Dynamic Time Warping for Sequence Classification
DTW is a method for aligning two sequences in an optimal manner, and in the end it gives us the alignment as well as a distance between the two sequences. With this distance we can find all the closest sequences to a particular test sequence i.e. a nearest neighbour classifier. We can actually improve on this by using the distances in a kernel and using a Support Vector Machine (SVM), which will beat nearest neighbour pretty much always.
The goals for this tutorial are to introduce Dynamic Time Warping (DTW), show a worked example, provide python code for running DTW on a real problem, and incorporating DTW into an SVM kernel so we can see how much improvement we get.

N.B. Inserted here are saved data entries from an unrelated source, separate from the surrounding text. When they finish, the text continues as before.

Definition reconcile (i : controller) : NamespacedName → IO (Result * option error) :=
  match i with
  | InternalServiceImports _ => Reconcile
  | InternalServiceExports => internalserviceexport.Reconcile r
  | ServiceImports => serviceimport.Reconcile
  end.
Definition protocolOf (i : controller) (req : NamespacedName) : protocol eff knowledge :=
  match i with InternalServiceImports _ => claimProtocol req | _ => bystanderProtocol end.
Definition knowsOf (i : controller) (req : NamespacedName) (s : knowledge) (w : world) : Prop :=
  match i with InternalServiceImports _ => knows req s w | _ => True end.
Definition others (w w' : world) : Prop := evolves w w' ∧ (singleClaims w → singleClaims w').

Lemma reconcile_follows i req : wp (protocolOf i req) (reconcile i req) nothingKnown (λ _ _, True).
Proof.
  destruct i; [|apply exports_stand_by|apply resolver_stands_by].
  eapply wp_mono; [apply claim_round_wp|done].
Qed.
Lemma call_goesWell i req s w X (e : eff X) x w' :
  healthy w → knowsOf i req s w → allowed (protocolOf i req) e s → answers index e w x w' →
  answer (protocolOf i req) e s x ∧ knowsOf i req (next (protocolOf i req) e x s) w' ∧
  healthy w' ∧ noTheft w w'.
Proof.
  intros Hw Hk Hal Hx. destruct i; [by eapply importer_goesWell|..].
  all: assert (leavesClaims w w') as Hl by (exact (bystander_leaves index X e w x w' (proj1 Hw) Hal Hx)).
  all: split_and!; [done|done| |by apply leavesClaims_noTheft].
  all: split; [eapply evolves_versioned; [apply Hw|apply Hl]|by eapply leavesClaims_single; [|apply Hw]].
Qed.
Lemma call_others i req s w X (e : eff X) x w' :
  healthy w → knowsOf i req s w → allowed (protocolOf i req) e s → answers index e w x w' → others w w'.
Proof.
  intros Hw Hk Hal Hx. split; [by eapply answers_evolves; [apply Hw|]|]. intros _.
  by destruct (call_goesWell i req s w X e x w') as (_ & _ & [_ Hs] & _).
Qed.
Lemma hub_protects i :
  protects index others (protocolOf i) nothingKnown (knowsOf i) healthy.
Proof.
  split.
  - intros req w _. by destruct i.
  - intros w w' [Hev Hs] [Hv Hc]. split; [split; [by eapply evolves_versioned|auto]|].
    intros req s. destruct i; [|done..]. by apply knows_evolves.
  - intros req s w X e x w' Hw Hk Hal Hx.
    by destruct (call_goesWell i req s w X e x w') as (? & ? & ? & _).
Qed.
Lemma hub_sound w c :
  rtc (step index reconcile leavesClaims) (w, allIdle) c → healthy w →
  sound protocolOf knowsOf (λ _, healthy) (λ _ _ _ _, True) c.
Proof.
  intros Hsteps Hw.
  eapply (reachable_invariant index reconcile leavesClaims protocolOf (λ _, nothingKnown) knowsOf
    (λ _, healthy) (λ _ _ _ _, True) (λ _, others)); [apply hub_protects|apply reconcile_follows|..|done|done].
  - intros _ w1 w2 Hl. split; [apply Hl|by apply leavesClaims_single].
  - intros i j req s w1 X e x w2 _ Hh Hk Hal Hx. by eapply (call_others j).
Qed.

(** C3: On the hub a Service is claimed by one cluster at most, and no claim is
    taken away by another cluster.  With any number of workers of the controller
    that grants imports, and with the controllers of the exports and of the
    ServiceImports running concurrently, whichever calls fail, carried out or
    not, and wherever a controller crashes and starts again, as long as the
    other clients leave the annotation of the claims and its finalizer alone: in
    every reachable state every ServiceImport has at most one claim, and the
    cleanup finalizer if it has one; a step from it adds a claim only to a
    ServiceImport that has none and otherwise can only withdraw; and no round
    panics. *)
Theorem hub_claims_are_exclusive w0 w cs :
  versioned w0 → singleClaims w0 →
  rtc (step index reconcile leavesClaims) (w0, allIdle) (w, cs) →
  singleClaims w ∧ (∀ i req m, cs i ≠ Running req (Panic m)) ∧
  ∀ w' cs', step index reconcile leavesClaims (w, cs) (w', cs') → noTheft w w'.
Proof.
  intros Hv Hs Hsteps. pose proof (hub_sound w0 (w, cs) Hsteps (conj Hv Hs)) as Hsound.
  split; [apply (Hsound ServiceImports)|]. split.
  - intros i req m Heq. destruct (Hsound i) as [_ Hi]. simpl in Hi. rewrite Heq in Hi.
    by destruct Hi as (s & _ & []).
  - intros w' cs' Hstep. inversion Hstep as [| ? ? ? i req X e x k Hi Hx| | |? ? ? He]; subst;
      try apply noTheft_refl; [|by apply leavesClaims_noTheft].
    destruct (Hsound i) as [Hw Hc]. simpl in Hc. rewrite Hi in Hc. destruct Hc as (s & Hk & Hal & _).
    by destruct (call_goesWell i req s w X e x w') as (_ & _ & _ & ?).
Qed.
End hub.

(** ** A run: two clusters ask for the same Service *)

Module Demo.
Definition index : ∀ k, string → obj k → list string := λ _ _ _, [].
Definition r : internalserviceexport.Reconciler := {| internalserviceexport.RetryInternal := Second |}.
Definition stamp (version : string) (m : ObjectMeta) : ObjectMeta :=
  {| om_Name := om_Name m; om_Namespace := om_Namespace m; om_UID := om_UID m;
     om_ResourceVersion := version; om_Generation := om_Generation m;
     om_CreationTimestamp := om_CreationTimestamp m; om_DeletionTimestamp := om_DeletionTimestamp m;
     om_Labels := om_Labels m; om_Annotations := om_Annotations m;
     om_OwnerReferences := om_OwnerReferences m; om_Finalizers := om_Finalizers m |}.
Definition request (cluster version : string) : InternalServiceImport :=
  updMeta (stamp version) (internalserviceimport.Demo.internal cluster [] emptyServiceImportStatus).
Definition import : ServiceImport := updMeta (stamp "3") (internalserviceimport.Demo.import None).
Definition keyOf := internalserviceimport.Demo.keyOf.
Definition importKey := internalserviceimport.Demo.importKey.
Definition world0 : world := {|
  w_member := emptyStore;
  w_hub := storeAlter KServiceImport <[importKey := import]>
    (storeAlter KInternalServiceImport
       (λ m, <[keyOf "bravelion" := request "bravelion" "1"]>
               (<[keyOf "smartfish" := request "smartfish" "2"]> m)) emptyStore);
  w_version := 11; w_clock := 0%Z |}.
Definition reconciler := reconcile (util := Reference.util) r.
Definition round (worker : nat) (cluster : string) : IO (Result * option error) :=
  reconciler (InternalServiceImports worker) (keyOf cluster).
Definition world1 : world := (run (serve index) (round 0 "bravelion") world0).2.
Definition world2 : world := (run (serve index) (round 1 "smartfish") world1).2.
(** The claims on the Service and who got its specification. *)
Definition outcome (w : world) : option (gmap string string) * (bool * bool) :=
  (claimsOf <$> imports w !! importKey,
   let got c := bool_decide ((isi_Status <$> w_hub w KInternalServiceImport !! keyOf c) =
                             Some internalserviceimport.Demo.resolved) in
   (got "bravelion", got "smartfish")).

In this tutorial we'll be using the ISOLET dataset which is a collection of audio recordings each with a single spoken letter e.g. 'A', 'B' etc. Note that the version at UCI has already had a fixed number of features per utterance extracted and isn't suitable for this experiment. It is our job to classify each of the test recordings as a particular letter. This will require the use of DTW because each recording is a different length. Of course, a proper speech recognition system might do better but we are using this problem as an example for a general class of simple problems.
For a short summary of the results: using 3-nearest neighbour and the DTW distance I got 84.4% accracy on the ISOLET database. By incorporating these same distances into an SVM kernel I got 95.5% accuracy. This sort of improvement is typical, SVM is a much more robust classifier than nearest neighbour.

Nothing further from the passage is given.